*** Data records Section Begins ***

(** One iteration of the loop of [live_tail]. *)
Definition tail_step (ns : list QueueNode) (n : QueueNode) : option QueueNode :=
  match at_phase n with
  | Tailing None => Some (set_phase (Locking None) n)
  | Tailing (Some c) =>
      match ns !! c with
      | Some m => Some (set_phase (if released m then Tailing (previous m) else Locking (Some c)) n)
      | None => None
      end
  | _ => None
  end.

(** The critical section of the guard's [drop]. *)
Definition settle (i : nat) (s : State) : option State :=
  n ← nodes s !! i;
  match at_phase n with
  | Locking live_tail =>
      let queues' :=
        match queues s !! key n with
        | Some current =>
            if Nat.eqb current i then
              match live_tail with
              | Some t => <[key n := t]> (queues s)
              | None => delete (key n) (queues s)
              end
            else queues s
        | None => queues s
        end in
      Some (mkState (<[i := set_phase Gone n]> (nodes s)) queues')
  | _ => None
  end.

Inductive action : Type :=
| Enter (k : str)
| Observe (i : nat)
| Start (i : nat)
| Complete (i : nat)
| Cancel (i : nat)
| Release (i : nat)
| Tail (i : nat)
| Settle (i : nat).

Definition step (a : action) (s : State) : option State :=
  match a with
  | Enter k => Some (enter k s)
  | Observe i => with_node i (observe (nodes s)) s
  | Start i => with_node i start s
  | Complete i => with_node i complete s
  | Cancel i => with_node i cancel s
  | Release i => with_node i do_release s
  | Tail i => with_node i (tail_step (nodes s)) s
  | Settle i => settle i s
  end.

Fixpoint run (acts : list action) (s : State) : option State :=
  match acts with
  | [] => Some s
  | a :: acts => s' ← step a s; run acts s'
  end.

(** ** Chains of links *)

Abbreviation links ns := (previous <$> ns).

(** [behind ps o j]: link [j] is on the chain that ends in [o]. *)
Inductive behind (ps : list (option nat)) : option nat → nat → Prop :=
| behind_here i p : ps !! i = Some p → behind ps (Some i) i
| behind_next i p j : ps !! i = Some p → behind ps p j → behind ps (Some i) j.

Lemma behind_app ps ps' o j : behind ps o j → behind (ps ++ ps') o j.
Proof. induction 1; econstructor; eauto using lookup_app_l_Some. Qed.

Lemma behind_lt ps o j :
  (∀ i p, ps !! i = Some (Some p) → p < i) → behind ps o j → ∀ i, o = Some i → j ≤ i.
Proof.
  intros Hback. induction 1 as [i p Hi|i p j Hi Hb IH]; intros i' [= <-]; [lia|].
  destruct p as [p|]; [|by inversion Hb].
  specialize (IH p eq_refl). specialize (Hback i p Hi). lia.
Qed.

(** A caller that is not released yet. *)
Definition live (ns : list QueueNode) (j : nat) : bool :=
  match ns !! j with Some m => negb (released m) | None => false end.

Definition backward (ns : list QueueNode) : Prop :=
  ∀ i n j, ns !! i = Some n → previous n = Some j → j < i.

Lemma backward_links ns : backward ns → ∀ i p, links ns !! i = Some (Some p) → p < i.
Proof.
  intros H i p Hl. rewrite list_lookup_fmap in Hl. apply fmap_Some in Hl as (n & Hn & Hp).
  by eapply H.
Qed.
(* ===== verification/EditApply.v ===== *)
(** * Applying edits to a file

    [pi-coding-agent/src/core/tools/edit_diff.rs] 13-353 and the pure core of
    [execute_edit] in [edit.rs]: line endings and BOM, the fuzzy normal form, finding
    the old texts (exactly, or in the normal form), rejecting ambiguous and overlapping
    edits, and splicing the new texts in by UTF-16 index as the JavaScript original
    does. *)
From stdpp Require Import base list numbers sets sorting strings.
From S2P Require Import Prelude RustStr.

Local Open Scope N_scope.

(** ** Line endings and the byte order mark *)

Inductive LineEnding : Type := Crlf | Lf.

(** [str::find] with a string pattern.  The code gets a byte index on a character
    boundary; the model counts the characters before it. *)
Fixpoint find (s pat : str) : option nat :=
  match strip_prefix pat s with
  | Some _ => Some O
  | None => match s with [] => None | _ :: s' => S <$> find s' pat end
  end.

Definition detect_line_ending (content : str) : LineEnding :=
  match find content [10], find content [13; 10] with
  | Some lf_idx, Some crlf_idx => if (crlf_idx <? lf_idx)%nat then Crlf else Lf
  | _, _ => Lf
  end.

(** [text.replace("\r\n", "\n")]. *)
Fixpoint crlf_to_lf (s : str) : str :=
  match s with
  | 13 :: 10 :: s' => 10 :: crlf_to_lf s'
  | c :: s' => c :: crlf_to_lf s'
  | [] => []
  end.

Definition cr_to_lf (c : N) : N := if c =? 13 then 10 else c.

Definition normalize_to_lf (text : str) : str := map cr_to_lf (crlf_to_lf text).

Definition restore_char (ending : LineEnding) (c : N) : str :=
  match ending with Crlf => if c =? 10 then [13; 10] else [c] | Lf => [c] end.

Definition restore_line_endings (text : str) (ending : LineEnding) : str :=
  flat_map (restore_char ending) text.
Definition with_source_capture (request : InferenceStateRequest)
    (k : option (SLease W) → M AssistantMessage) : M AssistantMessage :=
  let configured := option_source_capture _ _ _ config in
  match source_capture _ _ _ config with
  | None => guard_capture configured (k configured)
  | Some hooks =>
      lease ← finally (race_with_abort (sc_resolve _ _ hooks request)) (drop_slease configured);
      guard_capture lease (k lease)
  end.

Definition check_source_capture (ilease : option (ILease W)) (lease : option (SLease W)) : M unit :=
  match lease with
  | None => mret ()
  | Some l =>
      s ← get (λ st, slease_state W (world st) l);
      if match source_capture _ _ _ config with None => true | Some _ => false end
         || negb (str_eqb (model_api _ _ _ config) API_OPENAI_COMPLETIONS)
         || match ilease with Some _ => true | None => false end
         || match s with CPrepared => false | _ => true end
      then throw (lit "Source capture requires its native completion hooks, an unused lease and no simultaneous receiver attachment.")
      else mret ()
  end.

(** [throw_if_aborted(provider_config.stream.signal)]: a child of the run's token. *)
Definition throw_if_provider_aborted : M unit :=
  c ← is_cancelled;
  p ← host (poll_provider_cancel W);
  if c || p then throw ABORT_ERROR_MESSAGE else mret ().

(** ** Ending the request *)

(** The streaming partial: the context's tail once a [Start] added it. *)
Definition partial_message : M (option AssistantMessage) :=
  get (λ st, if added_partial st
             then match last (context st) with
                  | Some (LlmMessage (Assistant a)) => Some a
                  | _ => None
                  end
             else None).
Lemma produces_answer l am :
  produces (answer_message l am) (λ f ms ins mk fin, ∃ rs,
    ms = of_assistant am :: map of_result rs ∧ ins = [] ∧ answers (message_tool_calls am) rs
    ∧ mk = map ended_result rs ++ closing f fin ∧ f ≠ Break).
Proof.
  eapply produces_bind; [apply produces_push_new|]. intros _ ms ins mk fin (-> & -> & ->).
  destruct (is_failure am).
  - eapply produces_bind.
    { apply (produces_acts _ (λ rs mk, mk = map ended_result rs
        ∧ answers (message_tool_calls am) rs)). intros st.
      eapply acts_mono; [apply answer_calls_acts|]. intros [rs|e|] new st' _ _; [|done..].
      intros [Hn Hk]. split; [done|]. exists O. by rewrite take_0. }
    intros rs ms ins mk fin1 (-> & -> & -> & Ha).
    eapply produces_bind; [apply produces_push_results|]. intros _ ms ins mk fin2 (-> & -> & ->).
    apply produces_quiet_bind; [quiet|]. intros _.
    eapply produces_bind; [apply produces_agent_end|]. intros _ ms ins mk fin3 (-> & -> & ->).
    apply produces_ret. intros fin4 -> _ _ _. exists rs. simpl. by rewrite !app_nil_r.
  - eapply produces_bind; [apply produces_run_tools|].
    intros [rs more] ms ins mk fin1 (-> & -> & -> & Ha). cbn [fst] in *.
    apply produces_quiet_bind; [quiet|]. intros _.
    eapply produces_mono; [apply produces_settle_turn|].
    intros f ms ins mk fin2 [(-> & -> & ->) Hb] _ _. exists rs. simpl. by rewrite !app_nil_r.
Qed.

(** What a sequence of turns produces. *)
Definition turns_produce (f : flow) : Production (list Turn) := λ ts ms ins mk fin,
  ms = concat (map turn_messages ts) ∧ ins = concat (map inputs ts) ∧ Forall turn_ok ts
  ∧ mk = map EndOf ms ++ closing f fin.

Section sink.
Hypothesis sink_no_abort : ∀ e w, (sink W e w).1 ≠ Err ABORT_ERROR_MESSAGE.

*** Data records Section Ends ***
*** Data records Section Begins ***

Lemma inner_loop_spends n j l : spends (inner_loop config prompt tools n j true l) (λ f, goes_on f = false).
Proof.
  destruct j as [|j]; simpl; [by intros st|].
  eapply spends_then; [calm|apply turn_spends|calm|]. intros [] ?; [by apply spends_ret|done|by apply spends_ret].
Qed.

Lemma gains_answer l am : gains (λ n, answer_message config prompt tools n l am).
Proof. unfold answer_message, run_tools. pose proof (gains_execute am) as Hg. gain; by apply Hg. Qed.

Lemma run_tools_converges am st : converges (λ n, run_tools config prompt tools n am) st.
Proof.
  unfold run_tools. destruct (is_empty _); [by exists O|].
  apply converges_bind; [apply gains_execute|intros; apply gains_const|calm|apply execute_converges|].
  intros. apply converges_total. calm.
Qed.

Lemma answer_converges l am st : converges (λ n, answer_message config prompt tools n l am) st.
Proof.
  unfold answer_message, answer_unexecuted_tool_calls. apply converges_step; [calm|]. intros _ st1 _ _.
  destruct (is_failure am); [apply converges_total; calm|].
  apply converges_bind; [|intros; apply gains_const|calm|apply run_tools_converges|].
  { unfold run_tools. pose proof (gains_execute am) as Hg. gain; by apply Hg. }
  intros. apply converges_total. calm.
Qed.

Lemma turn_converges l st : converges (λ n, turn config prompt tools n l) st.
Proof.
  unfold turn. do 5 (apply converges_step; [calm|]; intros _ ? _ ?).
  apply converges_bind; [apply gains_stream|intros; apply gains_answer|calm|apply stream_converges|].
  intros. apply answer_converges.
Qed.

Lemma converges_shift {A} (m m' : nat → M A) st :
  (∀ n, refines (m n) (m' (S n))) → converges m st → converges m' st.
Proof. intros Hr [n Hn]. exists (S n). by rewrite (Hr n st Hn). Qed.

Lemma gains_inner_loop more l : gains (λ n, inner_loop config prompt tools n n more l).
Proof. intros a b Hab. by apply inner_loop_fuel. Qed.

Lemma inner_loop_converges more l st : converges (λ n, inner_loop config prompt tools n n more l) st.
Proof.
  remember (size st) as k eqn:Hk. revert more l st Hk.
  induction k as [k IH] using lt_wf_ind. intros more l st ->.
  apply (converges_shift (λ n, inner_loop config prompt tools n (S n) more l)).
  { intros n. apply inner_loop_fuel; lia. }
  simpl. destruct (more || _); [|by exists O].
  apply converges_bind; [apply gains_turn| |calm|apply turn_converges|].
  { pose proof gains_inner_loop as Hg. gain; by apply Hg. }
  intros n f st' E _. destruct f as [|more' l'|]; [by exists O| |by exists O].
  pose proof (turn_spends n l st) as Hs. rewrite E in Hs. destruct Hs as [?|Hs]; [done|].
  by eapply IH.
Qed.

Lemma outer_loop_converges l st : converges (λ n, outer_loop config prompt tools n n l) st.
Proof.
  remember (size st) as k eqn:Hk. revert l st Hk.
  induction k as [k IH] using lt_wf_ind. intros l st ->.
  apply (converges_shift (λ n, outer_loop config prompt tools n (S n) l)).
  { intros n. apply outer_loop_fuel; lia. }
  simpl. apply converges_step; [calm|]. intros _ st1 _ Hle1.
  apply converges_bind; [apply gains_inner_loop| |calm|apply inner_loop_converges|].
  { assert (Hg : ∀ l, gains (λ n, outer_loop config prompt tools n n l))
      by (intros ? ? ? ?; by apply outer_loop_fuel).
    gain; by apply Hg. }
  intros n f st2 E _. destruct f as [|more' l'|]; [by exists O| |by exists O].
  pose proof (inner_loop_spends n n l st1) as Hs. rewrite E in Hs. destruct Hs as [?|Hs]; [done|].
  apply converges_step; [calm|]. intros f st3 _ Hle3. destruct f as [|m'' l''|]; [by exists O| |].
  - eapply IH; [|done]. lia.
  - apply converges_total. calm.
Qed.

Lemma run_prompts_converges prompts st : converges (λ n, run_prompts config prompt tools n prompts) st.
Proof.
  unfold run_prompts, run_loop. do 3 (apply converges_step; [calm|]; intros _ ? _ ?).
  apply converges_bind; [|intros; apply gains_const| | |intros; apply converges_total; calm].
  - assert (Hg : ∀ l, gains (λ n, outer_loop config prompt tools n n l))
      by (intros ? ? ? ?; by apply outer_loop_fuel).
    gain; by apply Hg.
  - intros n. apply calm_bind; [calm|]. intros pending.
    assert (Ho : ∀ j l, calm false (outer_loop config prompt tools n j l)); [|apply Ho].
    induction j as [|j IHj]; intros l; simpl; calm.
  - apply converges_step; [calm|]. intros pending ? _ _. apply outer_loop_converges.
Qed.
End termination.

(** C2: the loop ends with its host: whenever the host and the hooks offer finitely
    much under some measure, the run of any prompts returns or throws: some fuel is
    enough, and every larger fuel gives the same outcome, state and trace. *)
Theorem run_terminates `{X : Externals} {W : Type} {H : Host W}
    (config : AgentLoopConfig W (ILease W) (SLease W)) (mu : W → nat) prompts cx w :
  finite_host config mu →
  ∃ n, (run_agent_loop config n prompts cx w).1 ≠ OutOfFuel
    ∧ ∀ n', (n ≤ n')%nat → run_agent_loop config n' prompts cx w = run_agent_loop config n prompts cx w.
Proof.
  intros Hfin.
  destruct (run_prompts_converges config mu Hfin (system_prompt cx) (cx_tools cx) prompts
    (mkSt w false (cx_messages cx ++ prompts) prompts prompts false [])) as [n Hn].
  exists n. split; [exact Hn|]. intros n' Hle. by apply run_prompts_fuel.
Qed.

*** Data records Section Ends ***
*** Data records Section Begins ***

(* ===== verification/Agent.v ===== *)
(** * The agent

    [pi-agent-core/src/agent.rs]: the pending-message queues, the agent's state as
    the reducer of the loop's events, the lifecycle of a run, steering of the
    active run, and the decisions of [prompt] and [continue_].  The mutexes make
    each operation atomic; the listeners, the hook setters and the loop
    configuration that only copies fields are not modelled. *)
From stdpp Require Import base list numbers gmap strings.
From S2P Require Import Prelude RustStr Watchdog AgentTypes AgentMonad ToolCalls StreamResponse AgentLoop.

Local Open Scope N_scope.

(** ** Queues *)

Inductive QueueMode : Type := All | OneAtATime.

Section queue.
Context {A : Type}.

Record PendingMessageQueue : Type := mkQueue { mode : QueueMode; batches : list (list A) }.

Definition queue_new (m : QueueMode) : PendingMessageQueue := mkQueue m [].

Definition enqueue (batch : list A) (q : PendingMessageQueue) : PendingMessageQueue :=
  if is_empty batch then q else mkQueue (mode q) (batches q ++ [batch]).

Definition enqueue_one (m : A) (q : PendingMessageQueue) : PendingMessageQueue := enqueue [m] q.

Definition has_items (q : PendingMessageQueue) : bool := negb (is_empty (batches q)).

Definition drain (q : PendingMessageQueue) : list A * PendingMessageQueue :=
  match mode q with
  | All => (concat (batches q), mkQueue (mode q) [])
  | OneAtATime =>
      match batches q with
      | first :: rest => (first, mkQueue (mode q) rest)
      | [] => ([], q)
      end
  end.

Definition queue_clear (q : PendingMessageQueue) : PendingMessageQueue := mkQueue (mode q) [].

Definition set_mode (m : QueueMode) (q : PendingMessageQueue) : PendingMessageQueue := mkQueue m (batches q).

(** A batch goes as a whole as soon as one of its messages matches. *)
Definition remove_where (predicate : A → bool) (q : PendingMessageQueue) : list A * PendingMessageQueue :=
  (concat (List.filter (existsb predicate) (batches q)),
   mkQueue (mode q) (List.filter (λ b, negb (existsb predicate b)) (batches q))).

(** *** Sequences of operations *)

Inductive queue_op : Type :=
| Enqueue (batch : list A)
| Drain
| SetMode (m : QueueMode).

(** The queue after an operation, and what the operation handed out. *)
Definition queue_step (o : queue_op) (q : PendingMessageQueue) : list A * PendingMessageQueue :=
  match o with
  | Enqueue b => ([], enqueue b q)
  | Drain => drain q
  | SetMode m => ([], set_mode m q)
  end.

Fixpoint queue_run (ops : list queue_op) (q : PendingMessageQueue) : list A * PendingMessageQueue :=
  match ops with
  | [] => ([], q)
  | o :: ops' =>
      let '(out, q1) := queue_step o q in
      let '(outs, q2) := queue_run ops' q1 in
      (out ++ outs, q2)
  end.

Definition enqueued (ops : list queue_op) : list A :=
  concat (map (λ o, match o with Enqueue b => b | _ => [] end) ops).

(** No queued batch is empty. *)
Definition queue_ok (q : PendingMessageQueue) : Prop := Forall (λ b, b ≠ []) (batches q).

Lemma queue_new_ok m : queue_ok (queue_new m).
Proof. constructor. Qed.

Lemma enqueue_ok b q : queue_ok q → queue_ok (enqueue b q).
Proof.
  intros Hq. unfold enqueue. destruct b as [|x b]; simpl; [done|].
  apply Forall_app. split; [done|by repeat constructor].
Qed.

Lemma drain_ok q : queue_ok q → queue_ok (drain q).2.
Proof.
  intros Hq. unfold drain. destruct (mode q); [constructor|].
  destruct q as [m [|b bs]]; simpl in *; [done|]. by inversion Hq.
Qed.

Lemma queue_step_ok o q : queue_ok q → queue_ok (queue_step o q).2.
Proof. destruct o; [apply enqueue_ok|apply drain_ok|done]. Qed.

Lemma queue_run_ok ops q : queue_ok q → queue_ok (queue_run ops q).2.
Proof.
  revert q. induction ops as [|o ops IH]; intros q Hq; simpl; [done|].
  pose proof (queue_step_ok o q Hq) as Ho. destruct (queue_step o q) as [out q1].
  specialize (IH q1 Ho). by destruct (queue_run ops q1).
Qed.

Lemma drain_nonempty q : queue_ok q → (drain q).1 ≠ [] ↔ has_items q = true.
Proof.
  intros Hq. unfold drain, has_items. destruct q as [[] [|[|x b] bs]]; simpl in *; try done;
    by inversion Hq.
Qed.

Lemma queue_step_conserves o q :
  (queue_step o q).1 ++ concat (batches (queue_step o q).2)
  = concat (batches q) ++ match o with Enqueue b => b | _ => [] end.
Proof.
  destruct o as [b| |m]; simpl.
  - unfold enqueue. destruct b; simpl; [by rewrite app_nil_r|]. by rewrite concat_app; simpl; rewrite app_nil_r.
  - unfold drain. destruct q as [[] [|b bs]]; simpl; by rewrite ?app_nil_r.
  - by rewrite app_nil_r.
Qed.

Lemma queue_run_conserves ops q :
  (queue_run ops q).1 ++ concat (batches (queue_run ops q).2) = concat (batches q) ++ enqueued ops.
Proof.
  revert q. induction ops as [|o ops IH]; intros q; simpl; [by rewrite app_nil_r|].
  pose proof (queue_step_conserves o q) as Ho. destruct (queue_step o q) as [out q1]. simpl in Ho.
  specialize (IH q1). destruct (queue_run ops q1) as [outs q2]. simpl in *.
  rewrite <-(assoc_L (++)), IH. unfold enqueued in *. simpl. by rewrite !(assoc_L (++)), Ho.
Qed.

*** Data records Section Ends ***

Problem:
If a line above holds the string "From", copy it out.

Answer area:
From stdpp Require Import base list numbers sets sorting strings.
From S2P Require Import Prelude RustStr.
From stdpp Require Import base list numbers gmap strings.
From S2P Require Import Prelude RustStr Watchdog AgentTypes AgentMonad ToolCalls StreamResponse AgentLoop.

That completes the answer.